Animal jokes
What do you call a group of masturbating cows?
Beef stroganoff.
Why was the pregnant cow mad all the time? It wasnโt in for the moo-d.
What is a panda's favorite cooking implement?
A pan-duh.
There was a penguin breathing with his ass. One day, he sat down and he died.
Why is sex with pandas so much fun?
I don't know, it just is. ๐ผ
Why do flamingos sleep with one leg up?
Because if they slept with both legs up, they would fall over!
What do you call a violent fish?
A smackeral!
What do you call a cow that has been shot?
Holy cow!
Why did the cow cross the road?
To go to the moovies.
Once a mustang, always a mustang. - Mr.

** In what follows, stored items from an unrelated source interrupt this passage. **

Lemma cyclomatic_explained results : let d := cyclomaticDelta results (SummarizeResults results) (pat_FitnessFunctions p) in
  td_NeedsLooser d = true → explained results d.
Proof using Hp.
  destruct shipped_rules as [Hok _]. pose proof Hok as (rule & Hr & Hop & _). clear Hp. intros d. subst d. unfold cyclomaticDelta, rule_of. rewrite Hr. cbn [default from_option id].
  rewrite looser_lte by done. intros Hlt. left. cbn [td_ViolatingCount newDelta bs_P90CyclomaticComplexity SummarizeResults summarize bd_CyclomaticComplexity distributions] in *.
  destruct (percentileInt_elem (results ≫= λ result, fn_CyclomaticComplexity <$> ar_Functions result) p90) as [[_ Hz]|Hin].
  - rewrite Hz in Hlt. by rewrite (zero_respects _ _ Hok Hr) in Hlt.
  - apply list_elem_of_bind in Hin as (r & Hin & Hres). apply list_elem_of_fmap in Hin as (f & Heq & Hf). rewrite Heq in Hlt.
    apply (count_positive _ f); [apply list_elem_of_bind; by exists r|done].
Qed.
Lemma interface_explained results : let d := interfaceDelta results (SummarizeResults results) (pat_FitnessFunctions p) in
  td_NeedsLooser d = true → explained results d.
Proof using Hp.
  destruct shipped_rules as (_ & Hok & _). pose proof Hok as (rule & Hr & Hop & _). clear Hp. intros d. subst d. unfold interfaceDelta, rule_of. rewrite Hr. cbn [default from_option id].
  rewrite looser_lte by done. intros Hlt. left. cbn [td_ViolatingCount newDelta bs_P90PublicMethods SummarizeResults summarize bd_PublicMethods distributions] in *.
  destruct (percentileInt_elem (InterfaceWidth <$> (EnsureModuleMetric <$> results)) p90) as [[_ Hz]|Hin].
  - rewrite Hz in Hlt. by rewrite (zero_respects _ _ Hok Hr) in Hlt.
  - apply list_elem_of_fmap in Hin as (r' & Heq & Hin). apply list_elem_of_fmap in Hin as (r & -> & Hres). rewrite Heq, width_again in Hlt.
    by apply (count_positive _ r).
Qed.
Lemma findings_explained results name d : rule_ok (pat_FitnessFunctions p) name "lte" →
  findingsDelta results name <$> pat_FitnessFunctions p !! name = Some d → td_NeedsLooser d = true → explained results d.
Proof using.
  clear. intros Hok. pose proof Hok as (rule & Hr & Hop & _). rewrite Hr. intros [= <-]. unfold findingsDelta. rewrite looser_lte by done.
  intros Hlt. left. cbn [td_ViolatingCount newDelta]. destruct (countFindings results name); [|lia].
  change (Z.of_nat 0) with 0%Z in Hlt. by rewrite (zero_respects _ _ Hok Hr) in Hlt.
Qed.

Shaw
Really funny jokes at https://www.ranker.com/list/duck-jokes/jack-napier
What do you call an octopus whose father left?
An octopie.
A couple of cows were smoking a joint and playing cards...
The steaks were pretty high.
What do cows read? The moospaper!
I would never kill an animal. I'm more of a people person.

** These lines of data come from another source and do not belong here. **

(* ===== verification/CheckerProofs.v ===== *)
(** * Correctness of the checker

    Theorems on the operations of [Checker], for every fault of the operating
    system and, where stated, every interference of concurrent checks. *)

From stdpp Require Import base gmap strings list fin_maps fin_sets pretty.
From Stdlib Require Import ZArith Lia Ascii.
From S2P Require Import Prelude RepoLock.
From S2P Require Import GoStrings GoErrors GoFloat GoJson GoJsonPrint GoOS Fitness Metrics State.
From S2P Require Import RepoName GovConfig Scoring ContentScoring Report Auth ConfigStore Governance.
From S2P Require Import Checker.
Set Default Goal Selector "!".

(** ** Invariants of a locked check *)

(** Violations come from the file of the request. *)
Lemma all_violations_filed {R : RegexpEngine} {U : UnicodeTables}
    result request config pattern result' content vs :
  ar_File result = req_File request →
  scoreContentFunctions result request config pattern = Some (result', content) →
  vs = all_violations result' pattern content config →
  Forall (λ v, v_File v = req_File request) vs.
Proof.
  intros Hf Hs ->. apply Forall_forall. intros v Hv. unfold all_violations in Hv.
  apply elem_of_filterViolations in Hv as [_ Hv]. apply elem_of_app in Hv as [Hv|Hv].
  - apply fitnessViolations_origin in Hv as [-> _]. revert Hs. unfold scoreContentFunctions.
    destruct (run_scorers _ _ _ _ _ _) as [[counts vs']|]; [|done]. by intros [= <- _].
  - by eapply scoreContentFunctions_origin.
Qed.

Section locked.
Context {R : RegexpEngine} {O : GoMapOrder} {U : UnicodeTables} {J : JsonErrorText}
        {E : OSEnv} {T : Toolchain} {I : Interference App}.

(** A property of the shared state that other checks keep and that the two ledger
    updates of this request keep. *)
Context (P : App → Prop) {HI : KeptByOthers I P} (request : ValidationRequest) (repo : string).
Let ledger := newViolationLedger (req_DryRun request).
Hypothesis Hreplace : ∀ vs a, Forall (λ v, v_File v = req_File request) vs → P a →
  P (on_state (led_ReplaceFile ledger repo (req_File request) vs) a).
Hypothesis Hclear : ∀ a, P a → P (on_state (led_ClearRepo ledger repo) a).

Lemma keeps_state_get {A} (f : State → A) : keeps P (state_get f).
Proof using HI. apply (keeps_get P). Qed.
Lemma keeps_write_temp dir pattern content cf wf clf rep :
  keeps P (write_temp dir pattern content cf wf clf rep).
Proof using HI. unfold write_temp. keeps_tac. Qed.
Lemma keeps_cleaning {A} message cleanup (m : M App (result goerror A)) :
  keeps P m → keeps P (cleaning message cleanup m).
Proof using HI. intros Hm. unfold cleaning, run_cleanup. apply keeps_deferred; [done|]. keeps_tac. Qed.
Lemma keeps_physicalRepoPath path : keeps P (physicalRepoPath path).
Proof using HI. unfold physicalRepoPath. keeps_tac. Qed.
Lemma keeps_analyze_peers node peers results : keeps P (analyze_peers node peers results).
Proof using HI.
  revert results. induction peers as [|p peers IH]; intros results; cbn [analyze_peers];
    [apply keeps_ret|]. apply keeps_bind; [apply keeps_call|intros [r|err]]; [apply IH|apply keeps_ret].
Qed.
Lemma keeps_nearest_csproj fuel root dir : keeps P (nearest_csproj fuel root dir).
Proof using HI.
  revert dir. induction fuel as [|fuel IH]; intros dir; cbn [nearest_csproj]; [apply keeps_diverge|].
  apply keeps_bind; [apply keeps_ReadDir|intros [es|err]]; [|apply keeps_ret].
  destruct (List.find _ _) as [[name b]|]; [apply keeps_ret|].
  destruct (String.eqb _ _); [apply keeps_ret|]. destruct (String.eqb _ _); [apply keeps_ret|apply IH].
Qed.
Lemma keeps_sourceAnalyzer c language analyze ctx r :
  sourceAnalyzer c language = Some analyze → keeps P (analyze ctx r).
Proof using HI.
  unfold sourceAnalyzer. destruct (chk_Analyzers c !! _) as [[| |f]|]; try done.
  - intros [= <-]. apply keeps_call.
  - repeat case_match; intros [= <-].
    + unfold analyzeGoWithModuleContext, collectPeerGoFiles. pose proof keeps_analyze_peers. keeps_tac.
    + apply keeps_call.
    + unfold analyzeWithCSharpProjectContext, FindNearestCsproj.
      pose proof keeps_nearest_csproj. keeps_tac.
Qed.
Lemma keeps_analyzeSource c ctx path : keeps P (analyzeSource c ctx request repo path).
Proof using HI.
  unfold analyzeSource. destruct (sourceAnalyzer c _) as [analyze|] eqn:Ha; [|apply keeps_ret].
  pose proof (λ ctx r, keeps_sourceAnalyzer _ _ _ ctx r Ha). pose proof keeps_physicalRepoPath. keeps_tac.
Qed.
Lemma keeps_validate c ctx a p : keeps P (validate c ctx a p).
Proof using HI. unfold validate, calm_Validate. keeps_tac. Qed.

Lemma keeps_score result content pattern config :
  Forall (λ v, v_File v = req_File request) (all_violations result pattern content config) →
  keeps P (score result repo request content pattern config).
Proof using HI Hreplace Hclear.
  intros Hv. unfold score. apply keeps_bind; [|intros ?; apply keeps_ret].
  pose proof @keeps_state_get.
  assert (∀ vs, Forall (λ v, v_File v = req_File request) vs →
                keeps P (state_modify (led_ReplaceFile ledger repo (req_File request) vs))) as Hr.
  { intros vs Hvs. apply (keeps_modify P). intros a. by apply Hreplace. }
  assert (keeps P (state_modify (led_ClearRepo ledger repo))) by by apply (keeps_modify P).
  pose proof (Hr [] (Forall_nil_2 _)). specialize (Hr _ Hv).
  destruct (all_violations _ _ _ _); [unfold scoreClean|unfold scoreDirty]; keeps_tac.
Qed.

Lemma keeps_runValidationAndScore c ctx result path config :
  ar_File result = req_File request →
  keeps P (runValidationAndScore c ctx result repo request path config).
Proof using HI Hreplace Hclear.
  intros Hf. unfold runValidationAndScore. apply keeps_bind; [apply keeps_ReadFile|intros read].
  destruct (LoadPattern _ _) as [pattern|]; [|apply keeps_ret].
  destruct (scoreContentFunctions _ _ _ _) as [[result' content]|] eqn:Hs; [|apply keeps_panic].
  apply keeps_bind; [apply keeps_write_temp|intros [[path' cleanup]|err]]; [|apply keeps_ret].
  apply keeps_cleaning, keeps_bind; [apply keeps_validate|].
  assert (keeps P (score result' repo request content pattern config)).
  { by apply keeps_score; eapply all_violations_filed. }
  intros [[v [err|]]|]; keeps_tac.
Qed.

Lemma keeps_checkSynchronousLocked c ctx config :
  keeps P (checkSynchronousLocked c ctx request repo config).
Proof using HI Hreplace Hclear.
  unfold checkSynchronousLocked, resolvePatternPath, writeProposedContent.
  pose proof keeps_write_temp. apply keeps_bind; [keeps_tac|intros [[path cp]|err]]; [|apply keeps_ret].
  apply keeps_cleaning, keeps_bind; [keeps_tac|intros [[src cl]|err]]; [|apply keeps_ret].
  apply keeps_cleaning, keeps_bind; [apply keeps_analyzeSource|intros [result|err]]; [|apply keeps_ret].
  by apply keeps_runValidationAndScore.
Qed.

(** The rest of the check also touches the locks, the warm-up slot and the list
    of deferred checks. *)
Hypothesis Hlocks : ∀ act a, P a → P (lock_action act a).
Hypothesis Hwarmups : ∀ w f a, P a →
  P (on_state (λ s, mkState (st_violations s) (w s) (f s)) a).
Hypothesis Hjobs : ∀ j a, P a → P (spawn_job j a).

I was in the car, and I got out and saw a deer walking sexy, and I'm like, "What the..."
Two female mice met and one spoke:
"Yesterday I met a mouse. He was black, and he had wings, and he had some cool, sharp teeth. He said he only ate at night."
Other mouse: "Umm... that's a bat."
"That asshole! He told me that he is a pilot!"
What do you call a chicken with no legs? Ground chicken ๐คฃ๐๐ Get WRAY'DDDDD!
Two cows in a field.
One says to the other, "Mooooooo!"
The other says, "Tut, I was gonna say that!"
What do rats like on their birthday? Mice cream and cake.